Sunday, February 29, 2004  


DOES IT GET MORE CHARMING THAN THIS?


Jews aren't welcome, and women are virtually under house arrest. Glad we could be of service to our friends, the Saudis.

Via Desert Cat, ruler of the lands where the tall cacti stand.



2/29/2004 01:20:00 AM

 


BENT OVER LENT


Molly gave up swearing, and yelling at the television. I gave up black tea. Pretty wimpy of me: in years past I've given up all caffeine. But I didn't even give up all tea: just the luscious black stuff with a little whole milk in it--and nothing else.

Hey. Six weeks is a long time.

Molly has also given up on Southern California. But not me. Not yet. Probably not ever. (Until I retire and go off to live in Arizona, New Mexico, or Nevada, on a small rural property with my husband where we'll have ponies in the stable and a gun in every room of the house.)



2/29/2004 12:52:00 AM

Saturday, February 28, 2004  


GOING TO MEET THE MAN


Rex writes about meeting the President.

Via Small Dead Animals.



2/28/2004 02:42:00 AM

Thursday, February 26, 2004  


GEORGE W. BUSH


He's been a very bad boy--no question about that. I'd spank him and send him to bed without his supper. But I wouldn't elect John Kerry to the highest office in the land. No.

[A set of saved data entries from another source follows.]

Lemma parse_zeilen_antworten paare acc :
  Forall (fun kv => schluessel_ok kv.1 = true /\ wert_ok kv.2 = true) paare ->
  NoDup (acc.*1 ++ paare.*1) ->
  parse_zeilen (antwort_zeile <$> paare) acc = inr (acc ++ paare).
Proof.
  intros Hok. revert acc. induction Hok as [|[k v] paare [Hk Hv] Hok IH]; intros acc Hnd;
    [simpl; by rewrite app_nil_r|].
  rewrite fmap_cons, parse_zeilen_schritt by done.
  assert (k ∉ acc.*1) as Hnew.
  { intros Hin. apply NoDup_app in Hnd as (_ & Hdis & _). by apply (Hdis k); [|left]. }
  rewrite dict_set_neu by done. rewrite IH.
  - by rewrite <-app_assoc.
  - rewrite fmap_app, <-app_assoc. done.
Qed.

(** a reply in the format the briefing asks for, one line [key: value]
    per pair, is parsed back into exactly those pairs, in order, when the
    keys are distinct, no key or value has surrounding whitespace or a
    line break, no key starts with [#] and no value contains a colon
    (keys may: composite keys do). *)
Theorem llm_antwort_parsen_antwort_text paare :
  Forall (fun kv => schluessel_ok kv.1 = true /\ wert_ok kv.2 = true) paare ->
  NoDup paare.*1 ->
  llm_antwort_parsen (antwort_text paare) = inr paare.
Proof.
  intros Hok Hnd. unfold llm_antwort_parsen, antwort_text.
  rewrite splitlines_join.
  - by rewrite (parse_zeilen_antworten paare []).
  - apply Forall_fmap. eapply Forall_impl; [exact Hok|]. intros [k v] [Hk Hv].
    by apply antwort_zeile_ok.
Qed.

Lemma llm_antwort_parsen_antwort_text_witness :
  llm_antwort_parsen (antwort_text [("q1::t1::x", "1"); ("t2", "2")])
  = inr [("q1::t1::x", "1"); ("t2", "2")].
Proof.
  apply llm_antwort_parsen_antwort_text.
  - repeat constructor.
  - apply (bool_decide_unpack (NoDup (["q1::t1::x"; "t2"]))). vm_compute. exact I.
Defined.

(** The validation scenario: with required keys [a], [b], [c] and
    options [1], [2], [3], the reply [a: 1 / b: 2] is refused ([c] is
    missing) but its two answers are kept; the reply [a: 1 / b: 2 /
    c: 3] is then accepted with all three answers. *)
Example validierung_szenario :
  match validiere Beispielgraph.sf_abc Beispielgraph.k_abc ("a: 1" +++ nl +++ "b: 2") [] with
  | (Erneut _, ant1) =>
      ant1 = [("a", "1"); ("b", "2")] /\
      validiere Beispielgraph.sf_abc Beispielgraph.k_abc
        ("a: 1" +++ nl +++ "b: 2" +++ nl +++ "c: 3") ant1
      = (Gueltig, [("a", "1"); ("b", "2"); ("c", "3")])
  | _ => False
  end.
Proof. vm_compute. split; reflexivity. Qed.

(** ** The ask/validate loop refines its relation *)

Import Zyklusspezifikation.

Section ZyklusEigenschaften.
Context (llm : nat -> list Nachricht -> Laufzeitfehler + string)
        (sf : StrukturierteFrage) (kontext : ThemenKontext).

Lemma frage_zyklus_zyklus fuel n ms ant r :
  frage_zyklus llm fuel sf kontext n ms ant = r -> r <> KeinBrennstoff ->
  zyklus llm sf kontext n ms ant r.
Proof.
  revert n ms ant. induction fuel as [|fuel IH]; intros n ms ant Hr Hne; simpl in Hr; [by subst|].
  destruct (llm n ms) as [e|a] eqn:Hl; [subst; by constructor|].
  destruct (validiere sf kontext a ant) as [[|m|] ant'] eqn:Hv; subst.
  - by constructor.
  - eapply zyklus_erneut; [done|done|]. apply IH; [|done]. by rewrite app_assoc.
  - by eapply zyklus_typfehler.
Qed.

Lemma zyklus_frage_zyklus n ms ant r :
  zyklus llm sf kontext n ms ant r ->
  exists fuel, forall fuel', fuel <= fuel' -> frage_zyklus llm fuel' sf kontext n ms ant = r.
Proof.
  induction 1 as [n ms ant a ant' Hl Hv|n ms ant a m ant' r Hl Hv _ [fuel IH]
                 |n ms ant a ant' Hl Hv|n ms ant e Hl].
  - exists 1. intros [|f] Hf; [lia|]. simpl. by rewrite Hl, Hv.
  - exists (S fuel). intros [|f] Hf; [lia|]. simpl. rewrite Hl, Hv, <-app_assoc.
    apply IH. lia.
  - exists 1. intros [|f] Hf; [lia|]. simpl. by rewrite Hl, Hv.
  - exists 1. intros [|f] Hf; [lia|]. simpl. by rewrite Hl.
Qed.
End ZyklusEigenschaften.

(** the fuelled loop [frage_zyklus] implements the relation
    [zyklus] of the ask/validate loop exactly: an outcome other than
    running out of fuel is returned for some fuel if and only if the
    relation reaches it. *)
Theorem frage_zyklus_verfeinert llm sf kontext n ms ant r :
  r <> KeinBrennstoff ->
  (exists fuel, frage_zyklus llm fuel sf kontext n ms ant = r) <-> zyklus llm sf kontext n ms ant r.
Proof.
  intros Hne. split.
  - intros [fuel Hf]. by eapply frage_zyklus_zyklus.
  - intros Hz. destruct (zyklus_frage_zyklus _ _ _ _ _ _ _ Hz) as [fuel Hf].
    exists fuel. by apply Hf.
Qed.

Lemma frage_zyklus_verfeinert_witness :
  (exists fuel, frage_zyklus Beispielgraph.modell_abc fuel Beispielgraph.sf_abc Beispielgraph.k_abc 0 [] []
                = frage_zyklus Beispielgraph.modell_abc 1 Beispielgraph.sf_abc Beispielgraph.k_abc 0 [] [])
  <-> zyklus Beispielgraph.modell_abc Beispielgraph.sf_abc Beispielgraph.k_abc 0 [] []
        (frage_zyklus Beispielgraph.modell_abc 1 Beispielgraph.sf_abc Beispielgraph.k_abc 0 [] []).
Proof. apply frage_zyklus_verfeinert. vm_compute. discriminate. Defined.

(** fuel only bounds the observation: once [frage_zyklus] returns
    something other than running out of fuel, every larger fuel returns
    the same outcome, so a loop that ends with some fuel ends with all
    larger ones. *)
Theorem frage_zyklus_brennstoff llm sf kontext fuel fuel' n ms ant :
  frage_zyklus llm fuel sf kontext n ms ant <> KeinBrennstoff -> fuel <= fuel' ->
  frage_zyklus llm fuel' sf kontext n ms ant = frage_zyklus llm fuel sf kontext n ms ant.
Proof.
  revert fuel' n ms ant. induction fuel as [|fuel IH]; intros fuel' n ms ant Hne Hle; [done|].
  destruct fuel' as [|fuel']; [lia|]. simpl in *.
  destruct (llm n ms); [done|]. destruct (validiere _ _ _ _) as [[|m|] ant']; [done| |done].
  apply IH; [done|lia].
Qed.

Lemma frage_zyklus_brennstoff_witness :
  frage_zyklus Beispielgraph.modell_abc 5 Beispielgraph.sf_abc Beispielgraph.k_abc 0 [] []
  = frage_zyklus Beispielgraph.modell_abc 1 Beispielgraph.sf_abc Beispielgraph.k_abc 0 [] [].
Proof. apply frage_zyklus_brennstoff; [vm_compute; discriminate|lia]. Defined.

I know: whenever the President gets in trouble, he talks about amending the Constitution--in tones that he expects will be soothing to the far right. Naughty of him. But does he truly expect any of these outlandish amendments to pass? I truly doubt it.

James discusses the issue of amending the Constitution, especially in the context of the power the Supreme Court wields to make law out of whole cloth (see, oh, I dunno--maybe Roe v. Wade). Money quote:
I find this whole discussion ironic, since George W. Bush has infinitely less power to amend the Constitution than does Sandra Day O’Connor.




2/26/2004 11:51:00 AM

 


WHEN PUSH COMES TO SHOVE


Michele tells you why there is only one issue that counts in the upcoming Presidential race: the War on Terror.

Via Kelley.


2/26/2004 12:38:00 AM

Sunday, February 22, 2004  


OSAMA'S TITTY'S IN THE WRINGER


. . . or so I hope. Our guys apparently have him and his people surrounded, with little/no chance of escape.

Blackfive has the scoop.

I just pray the reports are accurate, and that we take this guy. My intellect says "alive would be best," but my gut wants him to die. Slowly . . . like from a bad wound that involves a lot of loss of blood. Out there in the boonies, far away from any hospital. In a lot of pain.

That could work.



2/22/2004 01:13:00 AM

Saturday, February 21, 2004  


DO YOU TALK LIKE A YANK?


The answer may surprise you.

I took the test twice: first time, I scored 64%, which is more Dixie than not. So I took the test a second time, substituting "you all" for "y'all" (I'm the only chick in California who says y'all), and tweaking a few more answers. This gave me a 50% score. But the test doesn't say much about West Coast vs. East Coast speech patterns--or the fact that a lot of Californians speak a midwestern dialect (much of this land having been settled by farmers who just wanted a bit more sunlight, thank you very much).

Enjoy.


2/21/2004 01:39:00 AM

Friday, February 20, 2004  


MEL GIBSON


I've never been in a position like the one Mel Gibson is in now.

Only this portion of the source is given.